When a line below holds the string "cancelled", show that line.
===== SUPPLIED MATERIAL
(* ===== verification/Timers.v ===== *)
(** * Timers: the deadline watcher and the periodic routine
      (util/deadline.go, util/routine.go)

    A watcher is the state its goroutine and the [done] function share, with one operation for
    each thing that can happen next; a schedule is any sequence of them.  The routine is
    the turns of its loop. *)

From S2P Require Import Prelude.
#[local] Open Scope list_scope.
#[local] Open Scope Z_scope.

Module Timers.

(** ** NewDeadlineWatcher *)

(** Where the goroutine is: at the [select], returned because of [done], or returned after
    [timeOut]. *)
Inductive phase := AtSelect | SawDone | TimedOut.

#[global] Instance phase_eq_dec : EqDecision phase.
Proof. solve_decision. Defined.

(** [expires] is the instant the timer fires; [closeCh] says whether the channel is closed;
    [once] whether [once.Do] ran; [calls] counts the calls of [timeOut]. *)
Record Watcher := MkWatcher { now : Z; expires : Z; closeCh : bool; once : bool; gophase : phase; calls : nat }.

Definition NewDeadlineWatcher (start ddl : Z) : Watcher := MkWatcher start (start + ddl) false false AtSelect 0.

(** Time passes, [done] is called, the goroutine takes a branch of its [select]. *)
Inductive watch_op := Elapse (d : N) | Done | SelectClose | SelectTimer.

(** [None] is a panic: [close] of a closed channel. *)
Definition done (w : Watcher) : option Watcher :=
  if once w then Some w
  else if closeCh w then None
  else Some (MkWatcher (now w) (expires w) true true (gophase w) (calls w)).

(** A branch whose channel is not ready is not taken. *)
Definition watch (o : watch_op) (w : Watcher) : option Watcher :=
  match o with
  | Elapse d => Some (MkWatcher (now w + Z.of_N d) (expires w) (closeCh w) (once w) (gophase w) (calls w))
  | Done => done w
  | SelectClose =>
      Some (if bool_decide (gophase w = AtSelect) && closeCh w
            then MkWatcher (now w) (expires w) (closeCh w) (once w) SawDone (calls w) else w)
  | SelectTimer =>
      Some (if bool_decide (gophase w = AtSelect) && (expires w <=? now w)
            then MkWatcher (now w) (expires w) (closeCh w) (once w) TimedOut (S (calls w)) else w)
  end.

Fixpoint watch_run (w : Watcher) (l : list watch_op) : option Watcher :=
  match l with
  | [] => Some w
  | o :: l => match watch o w with Some w => watch_run w l | None => None end
  end.

Definition watch_ok (w : Watcher) : Prop :=
  once w = closeCh w /\ calls w = (if bool_decide (gophase w = TimedOut) then 1%nat else 0%nat) /\
  (gophase w = TimedOut -> expires w <= now w) /\ (gophase w = SawDone -> closeCh w = true).

Lemma watch_step o w : watch_ok w -> exists w', watch o w = Some w' /\ watch_ok w' /\ expires w' = expires w.
Proof.
  destruct w as [t e ch on g c]. intros (H1 & H2 & H3 & H4). cbn in *. subst on.
  destruct o as [d| | |]; cbn; eexists; (split; [try done|]).
  - split; [|done]. repeat split; cbn; [done|intros ?; specialize (H3 ltac:(done)); lia|done].
  - unfold done. cbn. destruct ch; done.
  - destruct ch; done.
  - destruct ch, g; done.
  - destruct (Z.leb_spec e t), g; cbn; subst; split; try done; repeat split; cbn; done || lia.
Qed.

Lemma watch_run_ok l w : watch_ok w -> exists w', watch_run w l = Some w' /\ watch_ok w' /\ expires w' = expires w.
Proof.
  revert w. induction l as [|o l IH]; intros w Hw; cbn [watch_run]; [eauto|].
  destruct (watch_step o w Hw) as (w1 & -> & Hw1 & E). destruct (IH w1 Hw1) as (w2 & H2 & Hok & E2).
  exists w2. by rewrite E2, E.
Qed.

(** However the calls of [done], the passing of time and the scheduling of the goroutine
    interleave, nothing panics, [timeOut] runs once at most, and only when the deadline
    has passed, from where on the goroutine can run it if it is still waiting. *)
Theorem deadline_watcher_safe start ddl l :
  exists w, watch_run (NewDeadlineWatcher start ddl) l = Some w /\ (calls w <= 1)%nat /\
    (calls w = 1%nat -> start + ddl <= now w) /\
    (gophase w = AtSelect -> start + ddl <= now w -> exists w', watch SelectTimer w = Some w' /\ calls w' = 1%nat).
Proof.
  destruct (watch_run_ok l (NewDeadlineWatcher start ddl)) as (w & Hr & (H1 & H2 & H3 & H4) & E); [done|].
  exists w. cbn in E. rewrite <-E. split; [done|]. destruct w as [t e ch on g c]; cbn in *. subst c.
  split; [by case_bool_decide; lia|]. split; [intros ?; apply H3; by case_bool_decide|].
  intros -> He. destruct (Z.leb_spec e t); [|lia]. eexists. by split.
Qed.

(** Once the goroutine has seen [done], [timeOut] is never called. *)
Theorem seen_done_final w l w' :
  watch_ok w -> gophase w = SawDone -> watch_run w l = Some w' -> calls w' = 0%nat.
Proof.
  intros Hok Hg Hr. assert (gophase w' = SawDone /\ watch_ok w') as [Hg' (_ & -> & _)]; [|by rewrite Hg'].
  revert w Hok Hg Hr. induction l as [|o l IH]; intros w Hok Hg Hr; cbn [watch_run] in Hr; [by simplify_eq|].
  destruct (watch_step o w Hok) as (w1 & E & Hw1 & _). rewrite E in Hr. apply (IH w1 Hw1); [|done].
  destruct o; cbn in E; simplify_eq/=; try done; [|rewrite Hg; done..].
  unfold done in E. by repeat case_match; simplify_eq/=.
Qed.

Lemma seen_done_final_witness : exists w', watch_run (MkWatcher 0 3 true true SawDone 0) [Elapse 9; SelectTimer; Done] = Some w' /\ calls w' = 0%nat.
Proof.
  eexists. split; [reflexivity|]. apply (seen_done_final (MkWatcher 0 3 true true SawDone 0) [Elapse 9; SelectTimer; Done]); done.
Defined.

(** A call of [done] before the deadline does not exclude [timeOut]: when the deadline passes
    before the goroutine runs again both channels are ready and [select] may take
    either. *)
Theorem late_timeout start ddl :
  0 < ddl ->
  exists w, watch_run (NewDeadlineWatcher start ddl) [Done; Elapse (Z.to_N ddl); SelectTimer] = Some w /\ calls w = 1%nat.
Proof.
  intros Hd. cbn. rewrite Z2N.id by lia. destruct (Z.leb_spec (start + ddl) (start + ddl)); [|lia]. eexists. by split.
Qed.

Lemma late_timeout_witness : exists w, watch_run (NewDeadlineWatcher 0 3) [Done; Elapse 3; SelectTimer] = Some w /\ calls w = 1%nat.
Proof. apply (late_timeout 0 3). lia. Defined.

(** ** StartRoutine *)

Section routine.
Context {St : Type} (f : St -> option St).

(** The goroutine after its turns, of which each says whether [ctx] was done after [f]: [f]
    may panic ([None]), which [recover] turns into the end of the routine.  The result has
    the state, whether the routine still runs, and how often [f] was called. *)
Fixpoint StartRoutine (s : St) (turns : list bool) : St * bool * nat :=
  match turns with
  | [] => (s, true, 0%nat)
  | cancelled :: turns =>
      match f s with
      | None => (s, false, 1%nat)
      | Some s => if cancelled then (s, false, 1%nat) else
          let '(s, running, n) := StartRoutine s turns in (s, running, S n)
      end
  end.

(** [f] run [n] times in a row *)
Fixpoint times (n : nat) (s : St) : option St :=
  match n with O => Some s | S n => match f s with Some s => times n s | None => None end end.

(** While the context lives and [f] does not panic, each interval runs [f] once; the first turn
    that finds the context done is the last one, and has run [f]. *)
Theorem routine_runs s k rest s' :
  times (S k) s = Some s' -> StartRoutine s (replicate k false ++ true :: rest) = (s', false, S k).
Proof.
  revert s. induction k as [|k IH]; intros s H; cbn [times StartRoutine replicate app] in *; destruct (f s) as [s1|]; simplify_eq; [done|].
  by rewrite (IH s1 H).
Qed.

(** A panic of [f] is not passed on, and [f] is never run again. *)
Theorem routine_panic s k s' rest :
  times k s = Some s' -> f s' = None -> StartRoutine s (replicate k false ++ false :: rest) = (s', false, S k).
Proof.
  revert s. induction k as [|k IH]; intros s H Hf; cbn [times StartRoutine replicate app] in *; simplify_eq; [by rewrite Hf|].
  destruct (f s) as [s1|]; [|done]. by rewrite (IH s1 H Hf).
Qed.
End routine.

End Timers.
==========
RESPONSE AREA:
  | cancelled :: turns =>
      | Some s => if cancelled then (s, false, 1%nat) else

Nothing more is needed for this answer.